(Task directions):
Scan the entries below and extract each line with the word "first" in it.

(Raw data):
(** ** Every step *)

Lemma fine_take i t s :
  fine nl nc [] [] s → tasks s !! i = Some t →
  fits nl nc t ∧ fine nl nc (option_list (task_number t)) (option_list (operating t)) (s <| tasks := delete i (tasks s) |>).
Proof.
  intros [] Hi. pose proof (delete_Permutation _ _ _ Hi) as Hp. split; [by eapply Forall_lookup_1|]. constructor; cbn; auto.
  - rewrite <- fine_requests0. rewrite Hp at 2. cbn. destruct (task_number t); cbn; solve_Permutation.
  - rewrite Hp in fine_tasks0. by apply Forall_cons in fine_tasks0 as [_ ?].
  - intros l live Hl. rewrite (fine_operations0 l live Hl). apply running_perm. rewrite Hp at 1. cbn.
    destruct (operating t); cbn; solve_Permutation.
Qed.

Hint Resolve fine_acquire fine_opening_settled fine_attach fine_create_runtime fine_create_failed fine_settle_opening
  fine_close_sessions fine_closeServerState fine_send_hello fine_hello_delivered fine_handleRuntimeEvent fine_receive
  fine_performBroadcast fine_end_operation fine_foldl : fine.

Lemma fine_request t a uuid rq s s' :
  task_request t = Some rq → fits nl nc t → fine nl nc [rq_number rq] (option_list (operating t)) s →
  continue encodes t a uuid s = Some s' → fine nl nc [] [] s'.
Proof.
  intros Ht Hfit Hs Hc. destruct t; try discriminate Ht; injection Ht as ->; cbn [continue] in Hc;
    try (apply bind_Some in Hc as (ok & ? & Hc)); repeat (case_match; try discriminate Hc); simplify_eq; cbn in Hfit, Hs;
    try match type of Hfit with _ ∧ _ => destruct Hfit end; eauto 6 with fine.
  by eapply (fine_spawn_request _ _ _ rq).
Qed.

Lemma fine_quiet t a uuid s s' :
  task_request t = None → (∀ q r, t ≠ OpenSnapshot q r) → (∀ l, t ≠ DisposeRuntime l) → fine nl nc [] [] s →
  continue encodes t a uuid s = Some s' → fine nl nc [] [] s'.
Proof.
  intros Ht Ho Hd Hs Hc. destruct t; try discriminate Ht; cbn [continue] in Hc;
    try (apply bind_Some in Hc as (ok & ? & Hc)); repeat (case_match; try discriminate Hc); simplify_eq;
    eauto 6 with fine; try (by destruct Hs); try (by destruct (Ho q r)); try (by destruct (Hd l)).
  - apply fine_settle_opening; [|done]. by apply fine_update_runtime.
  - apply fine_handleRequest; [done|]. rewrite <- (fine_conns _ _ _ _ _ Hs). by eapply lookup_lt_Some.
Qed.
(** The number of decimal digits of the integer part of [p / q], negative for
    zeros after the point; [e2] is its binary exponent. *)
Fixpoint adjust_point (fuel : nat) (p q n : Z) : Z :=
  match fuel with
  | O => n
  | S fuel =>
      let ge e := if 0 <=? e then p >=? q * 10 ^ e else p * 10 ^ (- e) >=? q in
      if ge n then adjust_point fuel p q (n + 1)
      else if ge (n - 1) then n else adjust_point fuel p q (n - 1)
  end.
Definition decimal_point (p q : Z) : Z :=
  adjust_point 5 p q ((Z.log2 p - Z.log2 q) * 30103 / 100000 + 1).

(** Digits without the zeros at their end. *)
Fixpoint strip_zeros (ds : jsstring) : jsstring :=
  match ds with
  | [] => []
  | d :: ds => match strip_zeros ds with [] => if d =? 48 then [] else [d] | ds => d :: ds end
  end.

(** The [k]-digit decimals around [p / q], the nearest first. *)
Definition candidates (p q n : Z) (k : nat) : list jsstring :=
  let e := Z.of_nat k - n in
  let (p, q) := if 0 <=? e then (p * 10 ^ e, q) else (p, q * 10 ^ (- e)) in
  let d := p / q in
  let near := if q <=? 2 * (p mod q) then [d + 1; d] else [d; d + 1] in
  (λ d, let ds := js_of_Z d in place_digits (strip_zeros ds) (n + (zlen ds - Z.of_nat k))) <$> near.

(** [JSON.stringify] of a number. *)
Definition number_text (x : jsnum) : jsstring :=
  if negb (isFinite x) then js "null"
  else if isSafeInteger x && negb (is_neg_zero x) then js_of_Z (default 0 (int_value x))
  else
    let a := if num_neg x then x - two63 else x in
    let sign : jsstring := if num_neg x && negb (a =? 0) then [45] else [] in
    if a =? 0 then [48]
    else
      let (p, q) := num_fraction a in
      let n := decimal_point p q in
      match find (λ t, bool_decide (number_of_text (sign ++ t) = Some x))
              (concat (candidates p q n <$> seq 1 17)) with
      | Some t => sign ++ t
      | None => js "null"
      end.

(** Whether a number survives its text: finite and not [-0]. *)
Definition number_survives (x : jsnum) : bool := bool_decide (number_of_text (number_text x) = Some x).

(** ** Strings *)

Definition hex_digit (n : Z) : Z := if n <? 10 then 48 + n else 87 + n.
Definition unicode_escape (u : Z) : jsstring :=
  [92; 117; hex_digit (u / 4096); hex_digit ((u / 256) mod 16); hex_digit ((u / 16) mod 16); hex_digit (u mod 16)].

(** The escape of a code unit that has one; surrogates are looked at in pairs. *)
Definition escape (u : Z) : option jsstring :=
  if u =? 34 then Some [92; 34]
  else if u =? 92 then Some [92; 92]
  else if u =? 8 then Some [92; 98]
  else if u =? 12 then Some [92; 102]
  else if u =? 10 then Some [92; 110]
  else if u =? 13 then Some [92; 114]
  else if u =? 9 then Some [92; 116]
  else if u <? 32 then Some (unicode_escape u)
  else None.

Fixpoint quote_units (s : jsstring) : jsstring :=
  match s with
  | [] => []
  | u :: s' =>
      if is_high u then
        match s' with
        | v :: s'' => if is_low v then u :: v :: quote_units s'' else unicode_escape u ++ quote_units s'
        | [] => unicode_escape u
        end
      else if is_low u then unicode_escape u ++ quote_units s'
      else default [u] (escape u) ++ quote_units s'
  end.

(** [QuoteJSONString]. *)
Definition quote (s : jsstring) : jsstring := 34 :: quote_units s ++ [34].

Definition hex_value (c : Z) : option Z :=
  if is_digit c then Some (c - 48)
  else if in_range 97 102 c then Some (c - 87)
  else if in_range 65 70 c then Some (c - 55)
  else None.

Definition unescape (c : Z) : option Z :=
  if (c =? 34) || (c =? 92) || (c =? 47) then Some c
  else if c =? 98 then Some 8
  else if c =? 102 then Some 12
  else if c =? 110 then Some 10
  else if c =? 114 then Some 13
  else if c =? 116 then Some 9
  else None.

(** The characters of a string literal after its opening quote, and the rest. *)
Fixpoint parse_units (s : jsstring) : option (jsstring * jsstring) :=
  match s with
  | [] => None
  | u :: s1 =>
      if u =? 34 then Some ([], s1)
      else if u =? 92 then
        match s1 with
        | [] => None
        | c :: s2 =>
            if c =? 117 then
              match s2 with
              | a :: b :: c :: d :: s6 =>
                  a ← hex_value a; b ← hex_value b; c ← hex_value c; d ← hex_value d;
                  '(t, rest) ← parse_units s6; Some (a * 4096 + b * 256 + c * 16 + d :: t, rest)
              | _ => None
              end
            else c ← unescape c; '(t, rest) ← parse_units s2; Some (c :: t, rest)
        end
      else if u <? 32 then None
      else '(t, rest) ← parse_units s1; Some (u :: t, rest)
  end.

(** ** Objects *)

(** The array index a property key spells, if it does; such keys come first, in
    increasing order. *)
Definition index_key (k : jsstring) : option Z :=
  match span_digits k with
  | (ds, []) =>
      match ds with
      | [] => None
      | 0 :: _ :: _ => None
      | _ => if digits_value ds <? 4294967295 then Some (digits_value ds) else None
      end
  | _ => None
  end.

(Result of this task):
(** The [k]-digit decimals around [p / q], the nearest first. *)
(** The array index a property key spells, if it does; such keys come first, in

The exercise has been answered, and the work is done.